#### [How to complete this task]
Repeat exactly the lines from the start of the material below up to and including the "(merge_sort name_le (map_to_list" line.

#### [Exercise data]
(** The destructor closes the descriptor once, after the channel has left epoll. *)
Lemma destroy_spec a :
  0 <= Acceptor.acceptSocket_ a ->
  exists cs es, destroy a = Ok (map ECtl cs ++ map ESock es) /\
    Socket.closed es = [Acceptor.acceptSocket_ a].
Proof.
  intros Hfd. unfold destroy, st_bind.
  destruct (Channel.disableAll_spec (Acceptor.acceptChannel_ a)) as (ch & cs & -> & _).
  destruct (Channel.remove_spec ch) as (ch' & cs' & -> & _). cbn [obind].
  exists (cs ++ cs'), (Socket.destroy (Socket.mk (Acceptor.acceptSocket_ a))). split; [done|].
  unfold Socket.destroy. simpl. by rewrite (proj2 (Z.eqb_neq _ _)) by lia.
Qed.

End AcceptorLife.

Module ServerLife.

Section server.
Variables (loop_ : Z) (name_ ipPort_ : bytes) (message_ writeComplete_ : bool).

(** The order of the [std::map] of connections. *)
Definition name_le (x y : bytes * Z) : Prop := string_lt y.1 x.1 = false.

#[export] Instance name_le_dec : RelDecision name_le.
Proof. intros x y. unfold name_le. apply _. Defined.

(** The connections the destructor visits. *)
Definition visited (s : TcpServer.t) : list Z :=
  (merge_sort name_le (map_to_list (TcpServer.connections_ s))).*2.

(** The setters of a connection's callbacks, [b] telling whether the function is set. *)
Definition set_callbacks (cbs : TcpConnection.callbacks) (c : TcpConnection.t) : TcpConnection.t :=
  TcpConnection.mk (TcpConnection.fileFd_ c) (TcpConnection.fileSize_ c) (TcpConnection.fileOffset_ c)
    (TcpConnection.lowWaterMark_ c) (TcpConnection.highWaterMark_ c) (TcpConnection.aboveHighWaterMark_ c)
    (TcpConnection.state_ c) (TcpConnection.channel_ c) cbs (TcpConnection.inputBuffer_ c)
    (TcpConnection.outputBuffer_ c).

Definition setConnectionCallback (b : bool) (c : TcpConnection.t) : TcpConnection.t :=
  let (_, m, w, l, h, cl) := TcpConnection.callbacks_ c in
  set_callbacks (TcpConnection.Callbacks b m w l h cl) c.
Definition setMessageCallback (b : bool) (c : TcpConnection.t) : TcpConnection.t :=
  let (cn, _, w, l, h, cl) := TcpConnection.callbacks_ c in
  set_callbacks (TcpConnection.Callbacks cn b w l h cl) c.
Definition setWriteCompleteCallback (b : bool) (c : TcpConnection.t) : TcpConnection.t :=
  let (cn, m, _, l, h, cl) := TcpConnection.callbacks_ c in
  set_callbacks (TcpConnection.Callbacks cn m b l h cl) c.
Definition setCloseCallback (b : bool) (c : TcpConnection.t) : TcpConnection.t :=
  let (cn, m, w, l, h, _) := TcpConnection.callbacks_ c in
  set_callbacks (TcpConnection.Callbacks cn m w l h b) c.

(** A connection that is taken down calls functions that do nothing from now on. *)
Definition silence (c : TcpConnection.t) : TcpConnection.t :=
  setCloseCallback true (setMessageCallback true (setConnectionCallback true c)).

#### [Your solution]
(** The destructor closes the descriptor once, after the channel has left epoll. *)
Lemma destroy_spec a :
  0 <= Acceptor.acceptSocket_ a ->
  exists cs es, destroy a = Ok (map ECtl cs ++ map ESock es) /\
    Socket.closed es = [Acceptor.acceptSocket_ a].
Proof.
  intros Hfd. unfold destroy, st_bind.
  destruct (Channel.disableAll_spec (Acceptor.acceptChannel_ a)) as (ch & cs & -> & _).
  destruct (Channel.remove_spec ch) as (ch' & cs' & -> & _). cbn [obind].
  exists (cs ++ cs'), (Socket.destroy (Socket.mk (Acceptor.acceptSocket_ a))). split; [done|].
  unfold Socket.destroy. simpl. by rewrite (proj2 (Z.eqb_neq _ _)) by lia.
Qed.

End AcceptorLife.

Module ServerLife.

Section server.
Variables (loop_ : Z) (name_ ipPort_ : bytes) (message_ writeComplete_ : bool).

(** The order of the [std::map] of connections. *)
Definition name_le (x y : bytes * Z) : Prop := string_lt y.1 x.1 = false.

#[export] Instance name_le_dec : RelDecision name_le.
Proof. intros x y. unfold name_le. apply _. Defined.

(** The connections the destructor visits. *)
Definition visited (s : TcpServer.t) : list Z :=
  (merge_sort name_le (map_to_list (TcpServer.connections_ s))).*2.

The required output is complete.